### [EXERCISE DETAILS]
Among the lines below, a stretch begins at the one with "surrounded by white" and ends at the one with "(** [OsRng.fill_bytes] of". Repeat that stretch exactly, ends included.

### [MATERIAL FOR THIS EXERCISE]
(* ===== verification/Clock.v ===== *)
(** * Time, identifiers and the readings of the outside world

    The [time] crate and libc's [localtime_r] are not part of the repository:
    they are the operations of the class [TimeCrate], with instants as
    nanoseconds since the Unix epoch ([OffsetDateTime]) and civil date-times as
    nanoseconds since 1970-01-01T00:00 on the same wall clock
    ([PrimitiveDateTime]).  The class [Env] gives the clock, the random source
    and the process id at each reading.  On top of them stand the date helpers of
    queue.rs and btw.rs. *)
From Stdlib Require Import ZArith Lia Bool String Ascii List.
From stdpp Require Import base tactics list strings.
From S2P Require Import Prelude Text.

(** The fields of libc's [struct tm] the code reads. *)
Record tm : Type := Tm
  { tm_year : Z; tm_yday : Z; tm_hour : Z; tm_min : Z; tm_sec : Z }.

Class TimeCrate : Type := {
  (** [OffsetDateTime::parse(value, &Rfc3339)]. *)
  parse_rfc3339 : string -> option Z;
  (** [instant.format(&Rfc3339)]. *)
  format_rfc3339 : Z -> option string;
  (** The text of [time::error::Format]. *)
  format_error : string;
  (** [PrimitiveDateTime::parse] with and without a subsecond part. *)
  parse_naive_subsecond : string -> option Z;
  parse_naive_second : string -> option Z;
  (** [.format("..T..:..:..[subsecond digits:6]")]. *)
  format_naive_micros : Z -> option string;
  (** [OffsetDateTime::checked_add], [PrimitiveDateTime::checked_add]. *)
  instant_checked_add : Z -> Z -> option Z;
  naive_checked_add : Z -> Z -> option Z;
  (** [localtime_r]. *)
  localtime_r : Z -> option tm;
  (** [Date::from_ordinal_date] as a day number, [Time::from_hms_nano] as
      nanoseconds of the day. *)
  date_from_ordinal : Z -> Z -> option Z;
  time_from_hms_nano : Z -> Z -> Z -> Z -> option Z;
}.

(** What the code relies on: a formatted instant parses back to itself and is not
    surrounded by white space, and a successful addition adds. *)
Class TimeLaws (T : TimeCrate) : Prop := {
  parse_format_rfc3339 : forall t s, format_rfc3339 t = Some s -> parse_rfc3339 s = Some t;
  format_rfc3339_trimmed : forall t s, format_rfc3339 t = Some s -> trim s = s /\ s <> ""%string;
  instant_checked_add_Some : forall t d z, instant_checked_add t d = Some z -> z = t + d;
  naive_checked_add_Some : forall t d z, naive_checked_add t d = Some z -> z = t + d;
}.

Class Env : Type := {
  (** [OffsetDateTime::now_utc()] at reading [k]. *)
  env_now : nat -> Z;
  (** [std::process::id()]. *)
  env_process_id : Z;
  (** What the random source gives for byte [i] of a buffer filled at reading [k]. *)
  env_random : nat -> nat -> N;
}.

(** [OsRng.fill_bytes] of a buffer of [n] bytes at reading [k]. *)
Definition fill_bytes `{E : Env} (k n : nat) : list N := map (fun i => (env_random k i mod 256)%N) (seq 0 n).
Arguments fill_bytes : simpl never.

Definition NANOS : Z := 1000000000.
(** [Duration::seconds]. *)
Definition seconds (s : Z) : Z := s * NANOS.
(** [Duration::whole_seconds]: truncation towards zero. *)
Definition whole_seconds (d : Z) : Z := Z.quot d NANOS.
(** [i32::checked_add], [u16::try_from], [u8::try_from]. *)
Definition i32_checked_add (a b : Z) : option Z :=
  let z := a + b in if (-2147483648 <=? z) && (z <=? 2147483647) then Some z else None.
Definition try_u16 (z : Z) : option Z := if (0 <=? z) && (z <=? 65535) then Some z else None.
Definition try_u8 (z : Z) : option Z := if (0 <=? z) && (z <=? 255) then Some z else None.
Definition bind_opt {A B} (o : option A) (k : A -> option B) : option B :=
  match o with Some a => k a | None => None end.

(** [i64::try_from(value).context(..)] and [u64::try_from(value).unwrap_or(0)]. *)
Definition u64_to_i64 (value : Z) : outcome Z :=
  if value <=? I64_MAX then Ok value else Err "queue metadata seconds value is too large".
Definition i64_to_u64 (value : Z) : Z := if 0 <=? value then value else 0.

Lemma u64_to_i64_Ok v z : u64_to_i64 v = Ok z -> z = v /\ v <= I64_MAX.
Proof. unfold u64_to_i64. destruct (Z.leb_spec v I64_MAX); [|done]. by intros [= <-]. Qed.

(** [opt.map(u64_to_i64).transpose()?]. *)
Definition map_u64_to_i64 (o : option Z) : outcome (option Z) :=
  match o with
  | None => Ok None
  | Some v => match u64_to_i64 v with Ok z => Ok (Some z) | Err e => Err e | Panic => Panic end
  end.

Section Dates.
Context `{T : TimeCrate}.

Definition parse_python_naive_datetime (value : string) : option Z :=
  match parse_naive_subsecond value with
  | Some t => Some t
  | None => parse_naive_second value
  end.

(** Local wall-clock time of an instant; [None] when libc cannot convert it. *)
Definition local_now_naive (now_utc : Z) : option Z :=
  let timestamp := now_utc / NANOS in
  bind_opt (localtime_r timestamp) (fun local =>
  bind_opt (i32_checked_add (tm_year local) 1900) (fun year =>
  bind_opt (bind_opt (i32_checked_add (tm_yday local) 1) try_u16) (fun ordinal =>
  bind_opt (date_from_ordinal year ordinal) (fun date =>
  bind_opt (try_u8 (tm_hour local)) (fun hour =>
  bind_opt (try_u8 (tm_min local)) (fun minute =>
  bind_opt (try_u8 (Z.min (tm_sec local) 59)) (fun second =>
  bind_opt (time_from_hms_nano hour minute second (now_utc mod NANOS)) (fun time =>
  Some (date * (86400 * NANOS) + time))))))))).

(** An error text when formatting fails. *)
Definition python_compatible_reminder_timestamp (value : Z) : outcome string :=
  match format_naive_micros value with Some s => Ok s | None => Err format_error end.

Definition queue_elapsed_since (value : string) (now_utc : Z) : option Z :=
  let value := trim value in
  if value =?s "" then None
  else match parse_rfc3339 value with
  | Some parsed => Some (whole_seconds (now_utc - parsed))
  | None =>
      bind_opt (parse_python_naive_datetime value) (fun parsed =>
      bind_opt (local_now_naive now_utc) (fun now =>
      Some (whole_seconds (now - parsed))))
  end.

Definition parse_queue_datetime (value : string) : option Z :=
  let value := trim value in
  if value =?s "" then None
  else match parse_rfc3339 value with
  | Some t => Some t
  | None => parse_python_naive_datetime value
  end.

Definition queue_duration_text (start end_ : option string) : string :=
  match bind_opt start parse_queue_datetime with
  | None => "-"
  | Some s =>
      match bind_opt end_ parse_queue_datetime with
      | None => "-"
      | Some e => show_Z (Z.max (whole_seconds (e - s)) 0) +:+ "s"
      end
  end.

Definition timeout_is_expired (timeout_at : string) (now_utc : Z) (now_local : option Z) : bool :=
  let timeout_at := trim timeout_at in
  if timeout_at =?s "" then false
  else match parse_rfc3339 timeout_at with
  | Some parsed => parsed <=? now_utc
  | None =>
      match parse_python_naive_datetime timeout_at with
      | Some parsed => match now_local with Some l => parsed <=? l | None => false end
      | None => false
      end
  end.

Definition scheduled_reminder_elapsed_seconds (fire_at : string) (now_utc : Z) : option Z :=
  match parse_rfc3339 (trim fire_at) with
  | Some parsed => Some (whole_seconds (now_utc - parsed))
  | None =>
      bind_opt (parse_python_naive_datetime (trim fire_at)) (fun parsed =>
      bind_opt (local_now_naive now_utc) (fun now => Some (whole_seconds (now - parsed))))
  end.

Definition scheduled_reminder_is_due (fire_at : string) (now_utc : Z) : bool :=
  match scheduled_reminder_elapsed_seconds fire_at now_utc with
  | Some elapsed => 0 <=? elapsed
  | None => false
  end.
End Dates.

Section Readings.
Context `{T : TimeCrate} `{E : Env} {D : Type}.

(** [OffsetDateTime::now_utc()]. *)
Definition now_utc : M (world D) Z := k <- tick ;; ret (env_now k).

Definition now_rfc3339 : M (world D) string :=
  now <- now_utc ;;
  ret (unwrap_or "1970-01-01T00:00:00Z"%string (format_rfc3339 now)).

(** [format!("{prefix}{:x}{:x}", process::id(), nanos as u128)]. *)
Definition generate_record_id (prefix : string) : M (world D) string :=
  nanos <- now_utc ;;
  ret (prefix +:+ show_hex env_process_id +:+ show_hex (nanos mod 2 ^ 128)).

(** Lower-case hexadecimal of [n] random bytes. *)
Definition random_hex (n : nat) : M (world D) string :=
  k <- tick ;;
  ret (String.concat "" (map show_hex2 (fill_bytes k n))).
Definition generate_queue_job_id : M (world D) string :=
  suffix <- random_hex 6 ;; ret ("job_" +:+ suffix).
Definition generate_codex_review_request_id : M (world D) string := random_hex 6.
Definition generate_scheduled_reminder_id : M (world D) string := random_hex 6.

(** [None] for no or a zero timeout; [instant + Duration] panics out of range. *)
Definition timeout_at_rfc3339 (timeout_seconds : option Z) : M (world D) (option string) :=
  match timeout_seconds with
  | None => ret None
  | Some s =>
      if 0 <? s then
        now <- now_utc ;;
        s <- lift (u64_to_i64 s) ;;
        match instant_checked_add now (seconds s) with
        | None => panic
        | Some timeout_at =>
            text <- expect format_error (format_rfc3339 timeout_at) ;;
            ret (Some text)
        end
      else ret None
  end.

Definition codex_review_next_retry_at (posted_at : string) (retry_interval_seconds : Z)
    : M (world D) string :=
  base <-
    match parse_queue_datetime posted_at with
    | Some t => ret t
    | None =>
        match parse_python_naive_datetime posted_at with
        | Some t => ret t
        | None => now_utc
        end
    end ;;
  match instant_checked_add base (seconds (Z.max retry_interval_seconds 1)) with
  | None => panic
  | Some next_retry_at => expect format_error (format_rfc3339 next_retry_at)
  end.
End Readings.

(** ** Timestamps written by this program are read back exactly *)
Section Written.
Context `{T : TimeCrate} `{L : !TimeLaws T}.

Lemma queue_elapsed_since_written t s now :
  format_rfc3339 t = Some s -> queue_elapsed_since s now = Some (whole_seconds (now - t)).
Proof.
  intros H. unfold queue_elapsed_since.
  destruct (format_rfc3339_trimmed _ _ H) as [-> Hne].
  destruct (String.eqb_spec s ""); [done|]. by rewrite (parse_format_rfc3339 _ _ H).
Qed.

Lemma timeout_is_expired_written t s now local :
  format_rfc3339 t = Some s -> timeout_is_expired s now local = (t <=? now).
Proof.
  intros H. unfold timeout_is_expired.
  destruct (format_rfc3339_trimmed _ _ H) as [-> Hne].
  destruct (String.eqb_spec s ""); [done|]. by rewrite (parse_format_rfc3339 _ _ H).
Qed.

Lemma whole_seconds_nonneg d : 0 <= d -> 0 <= whole_seconds d.
Proof. intros H. apply Z.quot_pos; unfold NANOS; lia. Qed.
End Written.

(** ** Readings leave the tables alone *)
Section ReadingsFrame.
Context `{T : TimeCrate} `{E : Env} {D : Type}.

Lemma tick_frame : steps (@db_eq D) tick.
Proof. done. Qed.
#[local] Hint Resolve tick_frame : steps.
Lemma now_utc_frame : steps (@db_eq D) now_utc.
Proof. unfold now_utc. step_through. Qed.
#[local] Hint Resolve now_utc_frame : steps.
Lemma now_rfc3339_frame : steps (@db_eq D) now_rfc3339.
Proof. unfold now_rfc3339. step_through. Qed.
Lemma generate_record_id_frame p : steps (@db_eq D) (generate_record_id p).
Proof. unfold generate_record_id. step_through. Qed.
Lemma random_hex_frame n : steps (@db_eq D) (random_hex n).
Proof. unfold random_hex. step_through. Qed.
Lemma timeout_at_frame s : steps (@db_eq D) (timeout_at_rfc3339 s).
Proof. unfold timeout_at_rfc3339. step_through. Qed.
Lemma next_retry_at_frame p r : steps (@db_eq D) (codex_review_next_retry_at p r).
Proof. unfold codex_review_next_retry_at. step_through. Qed.
End ReadingsFrame.
Section ReadingsRun.
Context {T : TimeCrate} {E : Env}.

Lemma now_rfc3339_run {D} (w : world D) :
  exists s, now_rfc3339 w = (Ok s, World (w_db w) (S (w_tick w))).
Proof. eexists. reflexivity. Qed.

Lemma now_rfc3339_db {D} (w w' : world D) s : now_rfc3339 w = (Ok s, w') -> w_db w' = w_db w.
Proof. by intros [= <- <-]. Qed.
End ReadingsRun.

#[export] Hint Resolve tick_frame now_utc_frame now_rfc3339_frame generate_record_id_frame
  random_hex_frame timeout_at_frame next_retry_at_frame : steps.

### [TASK RESULT]
    surrounded by white space, and a successful addition adds. *)
Class TimeLaws (T : TimeCrate) : Prop := {
  parse_format_rfc3339 : forall t s, format_rfc3339 t = Some s -> parse_rfc3339 s = Some t;
  format_rfc3339_trimmed : forall t s, format_rfc3339 t = Some s -> trim s = s /\ s <> ""%string;
  instant_checked_add_Some : forall t d z, instant_checked_add t d = Some z -> z = t + d;
  naive_checked_add_Some : forall t d z, naive_checked_add t d = Some z -> z = t + d;
}.

Class Env : Type := {
  (** [OffsetDateTime::now_utc()] at reading [k]. *)
  env_now : nat -> Z;
  (** [std::process::id()]. *)
  env_process_id : Z;
  (** What the random source gives for byte [i] of a buffer filled at reading [k]. *)
  env_random : nat -> nat -> N;
}.

(** [OsRng.fill_bytes] of a buffer of [n] bytes at reading [k]. *)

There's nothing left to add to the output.